TASK TO CARRY OUT - Go through the entries below from the first line and transcribe each one exactly, ending with the line that contains "of [docker run]".

Saved entries -
(* ===== verification/ServiceRuntime.v ===== *)
(** How a container is started: [jiji-network/src/service_runtime.rs], the argument vector
    of [docker run] / [podman run] and its rendering as a shell command.

    The command line is sent to a remote shell, so what matters is that the shell reads
    back exactly the arguments.  [sh_words] is a reference definition of that reading: the
    quoting rules of a POSIX shell, restricted to characters that have no other meaning. *)

From S2P Require Import Prelude Text Cidr Naming Schema Planner.
Open Scope N_scope.

Inductive NetworkTarget := TargetBridge | SharedContainer (name : string) | TargetHost.

Record NetworkedContainerRun := {
  nc_engine : ContainerEngine;
  nc_container_name : string;
  nc_image : string;
  nc_address : N;
  nc_dns_address : N;
  nc_bridge_name : string;
  nc_bridge_interface : string;
  nc_network_target : NetworkTarget;
  nc_extra_args : list string;
  nc_command : list string;
}.

Definition dynamic (engine : ContainerEngine) (container_name image : string) (address : N)
    (server : ServerPlan) : NetworkedContainerRun :=
  {| nc_engine := engine; nc_container_name := container_name; nc_image := image;
     nc_address := address; nc_dns_address := sp_dns_address server;
     nc_bridge_name := sp_bridge_name server; nc_bridge_interface := sp_bridge_interface server;
     nc_network_target := TargetBridge; nc_extra_args := []; nc_command := [] |}.

Definition shared (engine : ContainerEngine) (container_name image target_container : string)
    (address : N) (server : ServerPlan) : NetworkedContainerRun :=
  {| nc_engine := engine; nc_container_name := container_name; nc_image := image;
     nc_address := address; nc_dns_address := sp_dns_address server;
     nc_bridge_name := sp_bridge_name server; nc_bridge_interface := sp_bridge_interface server;
     nc_network_target := SharedContainer target_container; nc_extra_args := []; nc_command := [] |}.

Definition host (engine : ContainerEngine) (container_name image : string) (address : N)
    (server : ServerPlan) : NetworkedContainerRun :=
  {| nc_engine := engine; nc_container_name := container_name; nc_image := image;
     nc_address := address; nc_dns_address := sp_dns_address server;
     nc_bridge_name := sp_bridge_name server; nc_bridge_interface := sp_bridge_interface server;
     nc_network_target := TargetHost; nc_extra_args := []; nc_command := [] |}.

Definition dns_args (run : NetworkedContainerRun) : list string :=
  ["--dns"; ipv4_to_string (nc_dns_address run); "--dns-search"; DEFAULT_SERVICE_DOMAIN;
   "--dns-option"; "ndots:1"].

Definition args (run : NetworkedContainerRun) : list string :=
  [engine_to_string (nc_engine run); "run"; "--name"; nc_container_name run] ++
  match nc_network_target run with
  | SharedContainer target => ["--network"; "container:" +:+ target]
  | TargetBridge =>
      ["--network"; nc_bridge_name run; "--ip"; ipv4_to_string (nc_address run)] ++ dns_args run
  | TargetHost => ["--network"; "host"] ++ dns_args run
  end ++ nc_extra_args run ++ [nc_image run] ++ nc_command run.

(** A character the shell takes literally: [is_ascii_alphanumeric] or one of [_-./:@]. *)
Definition is_shell_safe (c : ascii) : bool :=
  is_ascii_alphanumeric c || contains_char c "_-./:@".

(** [value.replace('\'', "'\\''")]. *)
Fixpoint escape_quotes (s : string) : string :=
  match s with
  | EmptyString => EmptyString
  | String c s => if bool_decide (c = "'"%char) then "'\''" +:+ escape_quotes s
                  else String c (escape_quotes s)
  end.

Definition shell_escape (value : string) : string :=
  if negb (bool_decide (value = "")) && forallb is_shell_safe (bytes value) then value
  else "'" +:+ escape_quotes value +:+ "'".

(** [join(" ")]. *)
Fixpoint join (sep : string) (l : list string) : string :=
  match l with
  | [] => ""
  | [x] => x
  | x :: l => x +:+ sep +:+ join sep l
  end.

Definition shell_command (run : NetworkedContainerRun) : string :=
  join " " (shell_escape <$> args run).

(** ** The shell's reading of a command line *)

(** [word] is the word read so far, if one has begun.  An unquoted character that could
    mean something to the shell makes the whole line unreadable. *)
Fixpoint sh_lex (quoted : bool) (word : option string) (s : string) : option (list string) :=
  match s with
  | EmptyString => if quoted then None else Some (option_list word)
  | String c s =>
      let w := default "" word in
      if quoted then
        if bool_decide (c = "'"%char) then sh_lex false (Some w) s
        else sh_lex true (Some (w +:+ String c "")) s
      else if bool_decide (c = "'"%char) then sh_lex true (Some w) s
      else if bool_decide (c = " "%char) then app (option_list word) <$> sh_lex false None s
      else if bool_decide (c = "\"%char) then
        match s with
        | EmptyString => None
        | String c s => sh_lex false (Some (w +:+ String c "")) s
        end
      else if is_shell_safe c then sh_lex false (Some (w +:+ String c "")) s
      else None
  end.

Definition sh_words (s : string) : option (list string) := sh_lex false None s.

(** ** Lemmas *)

Lemma shell_safe_plain c : is_shell_safe c = true → c ≠ "'"%char ∧ c ≠ " "%char ∧ c ≠ "\"%char.
Proof. intros H. split_and!; intros ->; vm_compute in H; discriminate H. Qed.

Lemma append_nil_r s : s +:+ "" = s.
Proof. induction s as [|c s IH]; [done|].
  change (String c (s +:+ "") = String c s). by rewrite IH. Qed.

(** Reading one literal character. *)
Lemma sh_lex_safe c word s :
  is_shell_safe c = true →
  sh_lex false word (String c s) = sh_lex false (Some (default "" word +:+ String c "")) s.
Proof.
  intros Hc. destruct (shell_safe_plain c Hc) as (H1 & H2 & H3). cbn [sh_lex].
  by rewrite !bool_decide_false, Hc.
Qed.

Lemma sh_lex_safe_word v w s :
  forallb is_shell_safe (bytes v) = true →
  sh_lex false (Some w) (v +:+ s) = sh_lex false (Some (w +:+ v)) s.
Proof.
  revert w. induction v as [|c v IH]; intros w Hv.
  - by rewrite append_nil_r.
  - cbn in Hv. apply andb_true_iff in Hv as [Hc Hv].
    change (String c v +:+ s) with (String c (v +:+ s)). rewrite sh_lex_safe by done.
    cbn [default from_option]. rewrite IH by done. by rewrite append_assoc.
Qed.

Lemma sh_lex_quoted v w s :
  sh_lex true (Some w) (escape_quotes v +:+ String "'" s) = sh_lex false (Some (w +:+ v)) s.
Proof.
  revert w. induction v as [|c v IH]; intros w.
  - by rewrite append_nil_r.
  - cbn [escape_quotes]. case_bool_decide as Hc.
    + subst c. change (sh_lex true (Some w) (("'\''" +:+ escape_quotes v) +:+ String "'" s))
        with (sh_lex true (Some (w +:+ String "'" "")) (escape_quotes v +:+ String "'" s)).
      rewrite IH. by rewrite append_assoc.
    + change (String c (escape_quotes v) +:+ String "'" s)
        with (String c (escape_quotes v +:+ String "'" s)).
      cbn [sh_lex]. rewrite bool_decide_false by done. cbn [default from_option].
      rewrite IH. by rewrite append_assoc.
Qed.

(** The shell reads an escaped value as one word, the value. *)
Lemma sh_lex_escape v s : sh_lex false None (shell_escape v +:+ s) = sh_lex false (Some v) s.
Proof.
  unfold shell_escape. destruct (negb _ && _) eqn:E.
  - apply andb_true_iff in E as [Hn Hs]. destruct v as [|c v]; [done|].
    cbn in Hs. apply andb_true_iff in Hs as [Hc Hs].
    change (String c v +:+ s) with (String c (v +:+ s)). rewrite sh_lex_safe by done.
    by rewrite sh_lex_safe_word.
  - change (("'" +:+ escape_quotes v +:+ "'") +:+ s)
      with (String "'" ((escape_quotes v +:+ "'") +:+ s)).
    rewrite append_assoc. cbn [sh_lex]. rewrite bool_decide_true by done.
    apply (sh_lex_quoted v "" s).
Qed.

Lemma sh_words_join l : l ≠ [] → sh_words (join " " (shell_escape <$> l)) = Some l.
Proof.
  unfold sh_words. induction l as [|x l IH]; intros Hne; [done|]. destruct l as [|y l].
  - cbn. rewrite <-(append_nil_r (shell_escape x)), sh_lex_escape. done.
  - change (join " " (shell_escape <$> x :: y :: l))
      with (shell_escape x +:+ String " " (join " " (shell_escape <$> y :: l))).
    rewrite sh_lex_escape. cbn [sh_lex]. rewrite bool_decide_false, bool_decide_true by done.
    rewrite IH by done. done.
Qed.

Module ServiceRuntimeProps.

(** The command line of a container carries exactly its arguments: whatever the image,
    names, labels, mounts and command are, a POSIX shell that reads the rendered line gets
    the argument vector back, word for word, and no character of an argument reaches the
    shell unquoted with a meaning of its own. *)
Theorem shell_command_is_read_back run : sh_words (shell_command run) = Some (args run).
Proof. unfold shell_command. apply sh_words_join. unfold args. done. Qed.

End ServiceRuntimeProps.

EXERCISE RESPONSE -
(* ===== verification/ServiceRuntime.v ===== *)
(** How a container is started: [jiji-network/src/service_runtime.rs], the argument vector
    of [docker run] / [podman run] and its rendering as a shell command.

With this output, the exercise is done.